ASSIGNED TASK>
Your answer should consist of each line below that includes the word "parsing".
----- MATERIAL PROVIDED
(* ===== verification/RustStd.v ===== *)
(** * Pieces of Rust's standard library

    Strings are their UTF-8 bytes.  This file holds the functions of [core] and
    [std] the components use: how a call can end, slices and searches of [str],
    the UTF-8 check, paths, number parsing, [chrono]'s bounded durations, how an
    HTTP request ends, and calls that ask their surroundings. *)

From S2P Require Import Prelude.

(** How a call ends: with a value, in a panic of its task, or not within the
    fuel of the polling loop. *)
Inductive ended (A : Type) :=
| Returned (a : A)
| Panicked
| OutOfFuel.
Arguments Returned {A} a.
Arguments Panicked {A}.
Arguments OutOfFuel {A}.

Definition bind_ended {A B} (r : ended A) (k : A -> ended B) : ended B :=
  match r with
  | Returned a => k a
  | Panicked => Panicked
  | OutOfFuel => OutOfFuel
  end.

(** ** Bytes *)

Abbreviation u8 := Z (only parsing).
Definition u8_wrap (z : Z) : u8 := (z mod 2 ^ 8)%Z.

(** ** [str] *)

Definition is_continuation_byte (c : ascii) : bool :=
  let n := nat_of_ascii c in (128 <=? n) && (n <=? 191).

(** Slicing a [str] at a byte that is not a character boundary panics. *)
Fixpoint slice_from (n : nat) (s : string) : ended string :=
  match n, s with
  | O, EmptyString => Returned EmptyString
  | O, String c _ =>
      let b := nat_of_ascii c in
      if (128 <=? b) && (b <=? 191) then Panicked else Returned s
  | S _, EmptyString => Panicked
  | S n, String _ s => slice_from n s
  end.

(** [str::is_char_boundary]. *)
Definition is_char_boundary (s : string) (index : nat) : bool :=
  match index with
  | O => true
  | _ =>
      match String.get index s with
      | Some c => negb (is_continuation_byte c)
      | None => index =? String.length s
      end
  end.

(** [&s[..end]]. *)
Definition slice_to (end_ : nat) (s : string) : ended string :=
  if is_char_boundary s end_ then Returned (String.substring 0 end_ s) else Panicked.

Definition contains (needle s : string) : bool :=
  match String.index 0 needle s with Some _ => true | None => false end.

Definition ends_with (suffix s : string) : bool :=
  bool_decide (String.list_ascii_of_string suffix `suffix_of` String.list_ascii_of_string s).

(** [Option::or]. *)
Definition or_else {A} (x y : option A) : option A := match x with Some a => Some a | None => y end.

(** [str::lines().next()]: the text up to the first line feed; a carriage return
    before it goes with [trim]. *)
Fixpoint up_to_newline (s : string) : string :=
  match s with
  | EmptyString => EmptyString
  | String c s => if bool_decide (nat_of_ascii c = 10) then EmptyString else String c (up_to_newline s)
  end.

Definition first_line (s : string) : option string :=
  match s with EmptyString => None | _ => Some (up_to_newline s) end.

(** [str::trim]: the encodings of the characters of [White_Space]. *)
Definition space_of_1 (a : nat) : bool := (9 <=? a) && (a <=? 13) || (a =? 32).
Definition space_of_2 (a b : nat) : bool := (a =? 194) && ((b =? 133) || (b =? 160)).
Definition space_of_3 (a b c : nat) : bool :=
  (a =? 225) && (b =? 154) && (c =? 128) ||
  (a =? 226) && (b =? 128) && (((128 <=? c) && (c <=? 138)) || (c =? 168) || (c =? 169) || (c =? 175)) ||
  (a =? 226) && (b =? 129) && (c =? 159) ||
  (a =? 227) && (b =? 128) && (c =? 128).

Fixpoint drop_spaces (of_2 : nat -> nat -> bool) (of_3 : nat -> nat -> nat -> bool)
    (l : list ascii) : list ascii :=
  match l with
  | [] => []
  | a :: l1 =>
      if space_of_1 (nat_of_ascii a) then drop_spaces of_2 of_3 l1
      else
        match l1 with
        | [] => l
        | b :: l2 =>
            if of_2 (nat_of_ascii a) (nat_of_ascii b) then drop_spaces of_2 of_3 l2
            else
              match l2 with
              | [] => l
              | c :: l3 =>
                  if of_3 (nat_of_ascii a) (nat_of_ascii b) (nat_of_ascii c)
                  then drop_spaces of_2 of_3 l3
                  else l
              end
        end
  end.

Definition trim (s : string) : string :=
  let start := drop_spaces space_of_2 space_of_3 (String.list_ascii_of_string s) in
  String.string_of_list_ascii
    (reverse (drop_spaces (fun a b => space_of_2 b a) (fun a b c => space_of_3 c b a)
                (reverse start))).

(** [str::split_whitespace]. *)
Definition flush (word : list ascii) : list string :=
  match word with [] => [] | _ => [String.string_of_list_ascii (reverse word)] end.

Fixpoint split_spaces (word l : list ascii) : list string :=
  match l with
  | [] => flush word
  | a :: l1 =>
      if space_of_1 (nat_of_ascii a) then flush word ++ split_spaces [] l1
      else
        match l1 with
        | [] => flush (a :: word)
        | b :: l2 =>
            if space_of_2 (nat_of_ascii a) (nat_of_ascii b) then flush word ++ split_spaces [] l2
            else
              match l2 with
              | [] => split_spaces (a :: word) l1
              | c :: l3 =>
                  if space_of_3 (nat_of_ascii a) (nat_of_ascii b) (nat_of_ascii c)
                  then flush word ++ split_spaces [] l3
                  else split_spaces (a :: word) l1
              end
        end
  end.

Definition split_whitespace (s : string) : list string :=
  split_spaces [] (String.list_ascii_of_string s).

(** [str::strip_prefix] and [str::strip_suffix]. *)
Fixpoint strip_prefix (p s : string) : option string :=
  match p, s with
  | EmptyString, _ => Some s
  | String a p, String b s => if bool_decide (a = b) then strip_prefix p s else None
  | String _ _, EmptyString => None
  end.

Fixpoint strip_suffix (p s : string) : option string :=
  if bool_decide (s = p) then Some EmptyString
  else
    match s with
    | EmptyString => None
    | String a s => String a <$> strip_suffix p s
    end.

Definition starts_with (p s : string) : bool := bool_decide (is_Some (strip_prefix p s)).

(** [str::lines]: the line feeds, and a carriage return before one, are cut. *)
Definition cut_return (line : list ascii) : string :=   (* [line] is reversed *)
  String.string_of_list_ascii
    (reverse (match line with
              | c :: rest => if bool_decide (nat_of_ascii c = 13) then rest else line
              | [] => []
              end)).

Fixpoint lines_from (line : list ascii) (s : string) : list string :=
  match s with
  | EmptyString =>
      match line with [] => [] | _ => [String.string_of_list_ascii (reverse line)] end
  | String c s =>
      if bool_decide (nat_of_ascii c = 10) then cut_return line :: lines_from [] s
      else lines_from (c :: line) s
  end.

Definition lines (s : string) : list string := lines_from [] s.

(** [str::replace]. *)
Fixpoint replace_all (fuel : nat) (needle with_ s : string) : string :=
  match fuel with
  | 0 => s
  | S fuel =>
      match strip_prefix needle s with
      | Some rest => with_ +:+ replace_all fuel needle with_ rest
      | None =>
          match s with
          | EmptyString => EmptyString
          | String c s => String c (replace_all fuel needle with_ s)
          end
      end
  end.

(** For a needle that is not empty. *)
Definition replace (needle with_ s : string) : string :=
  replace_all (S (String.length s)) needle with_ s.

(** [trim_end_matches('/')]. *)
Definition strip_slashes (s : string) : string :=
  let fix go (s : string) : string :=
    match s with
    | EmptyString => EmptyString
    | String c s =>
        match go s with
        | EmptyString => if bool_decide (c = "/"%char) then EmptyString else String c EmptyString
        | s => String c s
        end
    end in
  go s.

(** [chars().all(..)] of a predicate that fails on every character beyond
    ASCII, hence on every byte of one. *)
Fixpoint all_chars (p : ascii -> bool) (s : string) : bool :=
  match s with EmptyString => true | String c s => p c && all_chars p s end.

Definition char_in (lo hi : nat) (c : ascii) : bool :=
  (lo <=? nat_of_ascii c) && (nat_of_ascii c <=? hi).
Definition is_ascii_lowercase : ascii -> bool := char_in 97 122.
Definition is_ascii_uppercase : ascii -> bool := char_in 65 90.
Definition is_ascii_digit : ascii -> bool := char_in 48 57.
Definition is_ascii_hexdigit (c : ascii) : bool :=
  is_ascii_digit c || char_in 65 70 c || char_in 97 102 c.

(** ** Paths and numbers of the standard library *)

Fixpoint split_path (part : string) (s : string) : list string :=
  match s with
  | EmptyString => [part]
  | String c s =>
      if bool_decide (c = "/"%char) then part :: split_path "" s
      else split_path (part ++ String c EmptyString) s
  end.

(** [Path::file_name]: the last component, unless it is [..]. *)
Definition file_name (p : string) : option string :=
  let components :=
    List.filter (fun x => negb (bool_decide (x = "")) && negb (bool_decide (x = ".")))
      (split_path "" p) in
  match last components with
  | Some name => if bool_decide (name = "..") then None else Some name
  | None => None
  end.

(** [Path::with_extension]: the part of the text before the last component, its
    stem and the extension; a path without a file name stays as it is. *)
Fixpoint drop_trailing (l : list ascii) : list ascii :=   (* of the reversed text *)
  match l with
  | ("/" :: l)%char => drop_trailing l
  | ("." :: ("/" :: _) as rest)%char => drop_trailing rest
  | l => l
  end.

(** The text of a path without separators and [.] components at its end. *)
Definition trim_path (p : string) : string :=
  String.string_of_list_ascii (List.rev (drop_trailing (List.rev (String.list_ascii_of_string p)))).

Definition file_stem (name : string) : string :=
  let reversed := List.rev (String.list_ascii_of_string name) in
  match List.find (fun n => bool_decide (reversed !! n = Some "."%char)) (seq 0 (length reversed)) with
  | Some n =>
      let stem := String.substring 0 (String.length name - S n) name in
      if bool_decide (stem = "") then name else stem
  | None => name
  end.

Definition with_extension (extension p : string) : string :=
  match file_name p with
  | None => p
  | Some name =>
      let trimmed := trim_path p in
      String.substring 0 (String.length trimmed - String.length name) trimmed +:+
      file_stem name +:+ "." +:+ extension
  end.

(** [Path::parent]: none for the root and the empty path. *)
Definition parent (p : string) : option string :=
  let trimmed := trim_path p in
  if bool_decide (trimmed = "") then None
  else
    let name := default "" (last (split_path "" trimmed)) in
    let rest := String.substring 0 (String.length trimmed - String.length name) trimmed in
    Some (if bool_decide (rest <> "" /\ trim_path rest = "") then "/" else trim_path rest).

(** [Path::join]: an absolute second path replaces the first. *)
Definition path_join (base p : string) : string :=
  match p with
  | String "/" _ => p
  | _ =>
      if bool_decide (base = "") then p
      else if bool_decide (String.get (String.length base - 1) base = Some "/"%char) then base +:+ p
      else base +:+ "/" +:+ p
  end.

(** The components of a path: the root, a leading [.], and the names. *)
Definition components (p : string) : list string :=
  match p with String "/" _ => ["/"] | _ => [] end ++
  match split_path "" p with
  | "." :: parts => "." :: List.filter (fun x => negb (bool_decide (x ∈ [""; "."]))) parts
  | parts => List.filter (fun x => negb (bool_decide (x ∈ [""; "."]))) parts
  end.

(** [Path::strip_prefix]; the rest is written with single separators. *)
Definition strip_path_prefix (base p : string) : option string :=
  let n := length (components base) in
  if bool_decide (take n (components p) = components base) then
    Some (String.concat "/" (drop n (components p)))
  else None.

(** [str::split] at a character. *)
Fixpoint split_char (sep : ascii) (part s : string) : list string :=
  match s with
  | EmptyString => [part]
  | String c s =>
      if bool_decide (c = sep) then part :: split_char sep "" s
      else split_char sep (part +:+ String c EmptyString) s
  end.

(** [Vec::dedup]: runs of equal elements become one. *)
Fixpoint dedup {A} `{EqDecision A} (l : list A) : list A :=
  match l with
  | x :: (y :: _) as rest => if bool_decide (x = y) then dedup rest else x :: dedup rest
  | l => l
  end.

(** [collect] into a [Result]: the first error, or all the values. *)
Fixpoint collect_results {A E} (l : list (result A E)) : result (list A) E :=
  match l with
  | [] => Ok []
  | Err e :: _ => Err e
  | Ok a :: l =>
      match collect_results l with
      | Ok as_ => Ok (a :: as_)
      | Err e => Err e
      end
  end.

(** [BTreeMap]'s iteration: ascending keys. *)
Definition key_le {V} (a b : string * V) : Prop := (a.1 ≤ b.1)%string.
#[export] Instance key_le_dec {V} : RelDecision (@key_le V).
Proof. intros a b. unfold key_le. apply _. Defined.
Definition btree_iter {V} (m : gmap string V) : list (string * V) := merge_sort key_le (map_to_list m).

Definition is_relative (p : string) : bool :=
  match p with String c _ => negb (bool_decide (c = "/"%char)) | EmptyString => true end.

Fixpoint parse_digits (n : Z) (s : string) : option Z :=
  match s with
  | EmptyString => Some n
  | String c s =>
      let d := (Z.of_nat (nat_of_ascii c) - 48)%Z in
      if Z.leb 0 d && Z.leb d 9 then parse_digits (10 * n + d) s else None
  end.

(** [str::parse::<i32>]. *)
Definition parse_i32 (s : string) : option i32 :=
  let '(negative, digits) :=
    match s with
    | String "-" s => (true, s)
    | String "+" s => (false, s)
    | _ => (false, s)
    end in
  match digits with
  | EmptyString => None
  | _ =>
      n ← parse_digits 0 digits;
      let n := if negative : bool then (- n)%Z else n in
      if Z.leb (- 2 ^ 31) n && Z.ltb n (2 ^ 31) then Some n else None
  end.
----------
RESPONSE TO THE EXERCISE>
    the UTF-8 check, paths, number parsing, [chrono]'s bounded durations, how an
Abbreviation u8 := Z (only parsing).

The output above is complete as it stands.